=== Section Start ===

(* ===== verification/CfgParallelProps.v ===== *)
(** * Correctness of guidance across ranks

    Which branches a rank computes, what gathering returns, and the equivalence of the
    parallel computation with the serial one in exact arithmetic. *)

From S2P Require Import Prelude CfgParallel.
Local Open Scope string_scope.
Local Open Scope nat_scope.

(** ** The assignment of branches to ranks *)

(** The number of branches below [n] of rank [r], and the branches. *)
Definition share (w n r : nat) : nat := (n + (w - 1 - r)) / w.
Definition assigned (w n r : nat) : list nat := (λ s, r + s * w) <$> seq 0 (share w n r).

Lemma share_step w n r : r < w →
  share w (S n) r = if decide (n mod w = r) then S (share w n r) else share w n r.
Proof.
  intros Hr. unfold share. pose proof (Nat.div_mod_eq n w) as Hn. pose proof (Nat.mod_upper_bound n w).
  set (q := n / w) in *. set (m := n mod w) in *. case_decide as Hm.
  - replace ((n + (w - 1 - r)) / w) with q; [symmetry; apply Nat.div_unique with 0; nia|].
    apply Nat.div_unique with (w - 1); nia.
  - destruct (decide (m < r)).
    + transitivity q; [symmetry; apply Nat.div_unique with (m + 1 + (w - 1 - r)); nia|].
      apply Nat.div_unique with (m + (w - 1 - r)); nia.
    + transitivity (S q); [symmetry; apply Nat.div_unique with (m - r); nia|].
      apply Nat.div_unique with (m - r - 1); nia.
Qed.

Lemma share_at w n r : r < w → n mod w = r → n = r + share w n r * w.
Proof.
  intros Hr Hm. unfold share. pose proof (Nat.div_mod_eq n w) as Hn.
  replace ((n + (w - 1 - r)) / w) with (n / w); [nia|]. apply Nat.div_unique with (w - 1); nia.
Qed.

Lemma assigned_step w n r : r < w →
  assigned w (S n) r = if decide (n mod w = r) then (assigned w n r ++ [n])%list else assigned w n r.
Proof.
  intros Hr. unfold assigned. rewrite share_step by done. case_decide as Hm; [|done].
  rewrite seq_S, fmap_app. simpl. do 2 f_equal. symmetry. by apply share_at.
Qed.

Lemma dispatch_branches_Ok n w : 0 < w → dispatch_branches n w = Ok (assigned w n <$> seq 0 w).
Proof.
  intros Hw. unfold dispatch_branches. rewrite bool_decide_eq_false_2 by lia. f_equal.
  induction n as [|n IH]; apply list_eq; intros r.
  - simpl. rewrite list_lookup_fmap. destruct (decide (r < w)).
    + rewrite lookup_replicate_2, lookup_seq_lt by done. simpl. f_equal.
      unfold assigned. by replace (share w 0 r) with 0 by (symmetry; apply Nat.div_small; lia).
    + rewrite lookup_ge_None_2 by (rewrite length_replicate; lia). by rewrite lookup_seq_ge by lia.
  - rewrite seq_S, foldl_snoc, IH. simpl. pose proof (Nat.mod_upper_bound n w). rewrite list_lookup_fmap.
    destruct (decide (n mod w = r)) as [Hr|Hr].
    + rewrite Hr, list_lookup_alter_eq || rewrite Hr, list_lookup_alter. rewrite list_lookup_fmap, lookup_seq_lt by lia.
      simpl. rewrite assigned_step by lia. by rewrite decide_True.
    + rewrite list_lookup_alter_ne by done. rewrite list_lookup_fmap. destruct (decide (r < w)).
      * rewrite lookup_seq_lt by done. simpl. rewrite assigned_step by lia. by rewrite decide_False.
      * by rewrite lookup_seq_ge by lia.
Qed.

(** Branch [bid] is number [bid / w] of rank [bid mod w]. *)
Lemma assigned_lookup w n bid : 0 < w → bid < n → assigned w n (bid mod w) !! (bid / w) = Some bid.
Proof.
  intros Hw Hb. unfold assigned. pose proof (Nat.div_mod_eq bid w). pose proof (Nat.mod_upper_bound bid w).
  assert (bid / w < share w n (bid mod w)).
  { unfold share. apply Nat.div_le_lower_bound; nia. }
  rewrite list_lookup_fmap, lookup_seq_lt by done. simpl. f_equal. lia.
Qed.

Lemma assigned_lt w n r bid : r < w → bid ∈ assigned w n r → bid < n.
Proof.
  intros Hr (s & -> & Hs%elem_of_seq)%list_elem_of_fmap. unfold share in Hs.
  assert (w * ((n + (w - 1 - r)) / w) ≤ n + (w - 1 - r)) by apply Nat.Div0.mul_div_le. nia.
Qed.

(** ** Gathering *)

Lemma concat_slice {A} (ls : list (list A)) k i l :
  Forall (λ x, length x = k) ls → ls !! i = Some l → take k (drop (k * i) (concat ls)) = l.
Proof.
  intros H. revert i. induction H as [|x ls Hx _ IH]; intros i Hi; [done|]. simpl. destruct i as [|i]; simplify_eq/=.
  - rewrite Nat.mul_0_r. apply take_app_length.
  - rewrite drop_app_ge by lia. replace (length x * S i - length x) with (length x * i) by lia. by apply IH.
Qed.

(** Tensors of one shape, with as many elements as it says. *)
Definition has_shape (s : list nat) (t : Tensor) : Prop := t_shape t = s ∧ length (t_data t) = foldr Nat.mul 1 s.

Lemma all_gather_Ok inputs s rank i t :
  2 ≤ length inputs → s ≠ [] → Forall (has_shape s) inputs → rank < length inputs → inputs !! i = Some t →
  ∃ l, all_gather_separate inputs rank = Ok (inr l) ∧ l !! i = Some t.
Proof.
  intros Hlen Hs Hin Hr Hi. unfold all_gather_separate.
  destruct (lookup_lt_is_Some_2 inputs rank Hr) as [t0 Ht0]. rewrite Ht0.
  rewrite Forall_forall in Hin. destruct (Hin t0 ltac:(by eapply list_elem_of_lookup_2)) as [Hs0 _].
  destruct (Hin t ltac:(by eapply list_elem_of_lookup_2)) as [Hst Hdt].
  rewrite bool_decide_eq_false_2 by lia. rewrite bool_decide_eq_false_2 by (by rewrite Hs0).
  eexists. split; [reflexivity|]. apply lookup_lt_Some in Hi as Hl.
  rewrite list_lookup_fmap, lookup_seq_lt by done. simpl. f_equal.
  destruct t as [ts td]. simpl in *. subst ts. unfold numel. rewrite Hs0. f_equal. apply concat_slice.
  - apply Forall_fmap, Forall_forall. intros x Hx. by apply Hin in Hx as [_ ?].
  - by rewrite list_lookup_fmap, Hi.
Qed.

(** ** Guidance on every rank of a group *)

Lemma foldr_max_le x l : x ∈ l → x ≤ foldr Nat.max 0 l.
Proof. induction 1; simpl; lia. Qed.

Section Guided.
Context {V : Type} (predict_fn : CFGBranch V → Pred) (branches : list (CFGBranch V)).
Context (w : nat) (Hw : 2 ≤ w) (Hne : branches ≠ []).
Context (shapes : list (list nat)) (Hsh : Forall (λ s, s ≠ []) shapes).
Context (Hpred : ∀ b, b ∈ branches → Forall2 has_shape shapes (wrap (predict_fn b))).
Local Abbreviation n := (length branches).
Local Abbreviation fits := (Forall2 has_shape shapes).

Lemma run_branch_Ok bid : bid < n →
  ∃ b, branches !! bid = Some b ∧ run_branch predict_fn branches bid = Ok (wrap (predict_fn b)) ∧ fits (wrap (predict_fn b)).
Proof using Hpred.
  intros Hb. destruct (lookup_lt_is_Some_2 branches bid Hb) as [b Hbb]. exists b. split; [done|].
  unfold run_branch. rewrite Hbb. split; [done|]. by apply Hpred, list_elem_of_lookup_2 with bid.
Qed.

Lemma zeros_fit l : fits l → fits (zeros_like <$> l).
Proof using Type.
  intros H. clear -H. induction H as [|s t ss ts Hst _ IH]; simpl; [constructor|constructor; [|done]].
  destruct Hst as [H1 H2]. split; [done|]. simpl. by rewrite length_fmap.
Qed.

(** The largest number of branches of a rank. *)
Definition most : nat := foldr Nat.max 0 (length <$> (assigned w n <$> seq 0 w)).

Lemma share_most r : r < w → share w n r ≤ most.
Proof using Hw.
  intros Hr. apply foldr_max_le, list_elem_of_fmap. exists (assigned w n r). unfold assigned at 1. split.
  - by rewrite length_fmap, length_seq.
  - apply list_elem_of_fmap. exists r. split; [done|]. apply elem_of_seq. lia.
Qed.

Lemma most_pos : 1 ≤ most.
Proof using Hw Hne.
  transitivity (share w n 0); [|apply share_most; lia].
  assert (n ≠ 0) by (by intros ?%nil_length_inv). apply Nat.div_le_lower_bound; lia.
Qed.

(** The slots of a rank: as many as any rank needs, each of the common shapes, its own
    branches first. *)
Lemma local_slots_Ok r : r < w →
  ∃ slots, local_slots predict_fn branches w r = Ok slots ∧ length slots = most ∧ Forall fits slots ∧
    ∀ s bid b, assigned w n r !! s = Some bid → branches !! bid = Some b → slots !! s = Some (wrap (predict_fn b)).
Proof using Hw Hne Hpred.
  intros Hr. unfold local_slots. rewrite dispatch_branches_Ok by lia. simpl.
  rewrite list_lookup_fmap, lookup_seq_lt by done. simpl.
  assert (max_branches (assigned w n <$> seq 0 w) = Ok most) as ->.
  { unfold max_branches, most. by destruct w as [|[|w']]; [lia..|]. }
  simpl. destruct (mapM_Forall2 (run_branch predict_fn branches)
    (λ bid p, ∃ b, branches !! bid = Some b ∧ p = wrap (predict_fn b) ∧ fits p) (assigned w n r)) as (ps & Hps & HF).
  { intros bid Hb%assigned_lt; [|done]. destruct (run_branch_Ok bid Hb) as (b & H1 & H2 & H3). naive_solver. }
  rewrite Hps. simpl. pose proof most_pos. pose proof (share_most r Hr).
  assert (length ps = share w n r) as Hlen.
  { rewrite <-(Forall2_length _ _ _ HF). unfold assigned. by rewrite length_fmap, length_seq. }
  assert (∃ ps', or_dummy predict_fn branches ps = Ok ps' ∧ ps' ≠ [] ∧ Forall fits ps' ∧ length ps' ≤ most ∧
    ∀ s p, ps !! s = Some p → ps' !! s = Some p) as (ps' & -> & Hne' & Hfit & Hle & Hpre).
  { destruct ps as [|p ps].
    - destruct (run_branch_Ok 0) as (b & _ & H2 & H3); [assert (n ≠ 0) by (by intros ?%nil_length_inv); lia|].
      simpl. rewrite H2. simpl. eexists. split; [done|]. split_and!; [done|by repeat constructor|simpl; lia|done].
    - eexists. split; [done|]. split_and!; [done| |lia|done].
      apply Forall_forall. intros x (i & Hi)%list_elem_of_lookup. apply (Forall2_lookup_r _ _ _ _ _ HF) in Hi.
      naive_solver. }
  simpl. destruct ps' as [|ref ps']; [done|]. unfold pad_slots. eexists. split; [reflexivity|]. split_and!.
  - rewrite length_app, length_replicate. simpl in *. lia.
  - apply Forall_app. split; [done|]. apply Forall_replicate, zeros_fit. by apply Forall_cons in Hfit as [? _].
  - intros s bid b Hs Hb. destruct (Forall2_lookup_l _ _ _ _ _ HF Hs) as (p & Hp & b' & Hb' & -> & _).
    simplify_eq. by apply lookup_app_l_Some, Hpre.
Qed.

=== Section End ===

Problem to work on:
There is a line with "intros bid Hb%assigned_lt;" and a line with "- destruct (run_branch_Ok" above. Copy exactly those two lines and all lines between them, with nothing else.

Response to this task:
  { intros bid Hb%assigned_lt; [|done]. destruct (run_branch_Ok bid Hb) as (b & H1 & H2 & H3). naive_solver. }
  rewrite Hps. simpl. pose proof most_pos. pose proof (share_most r Hr).
  assert (length ps = share w n r) as Hlen.
  { rewrite <-(Forall2_length _ _ _ HF). unfold assigned. by rewrite length_fmap, length_seq. }
  assert (∃ ps', or_dummy predict_fn branches ps = Ok ps' ∧ ps' ≠ [] ∧ Forall fits ps' ∧ length ps' ≤ most ∧
    ∀ s p, ps !! s = Some p → ps' !! s = Some p) as (ps' & -> & Hne' & Hfit & Hle & Hpre).
  { destruct ps as [|p ps].
    - destruct (run_branch_Ok 0) as (b & _ & H2 & H3); [assert (n ≠ 0) by (by intros ?%nil_length_inv); lia|].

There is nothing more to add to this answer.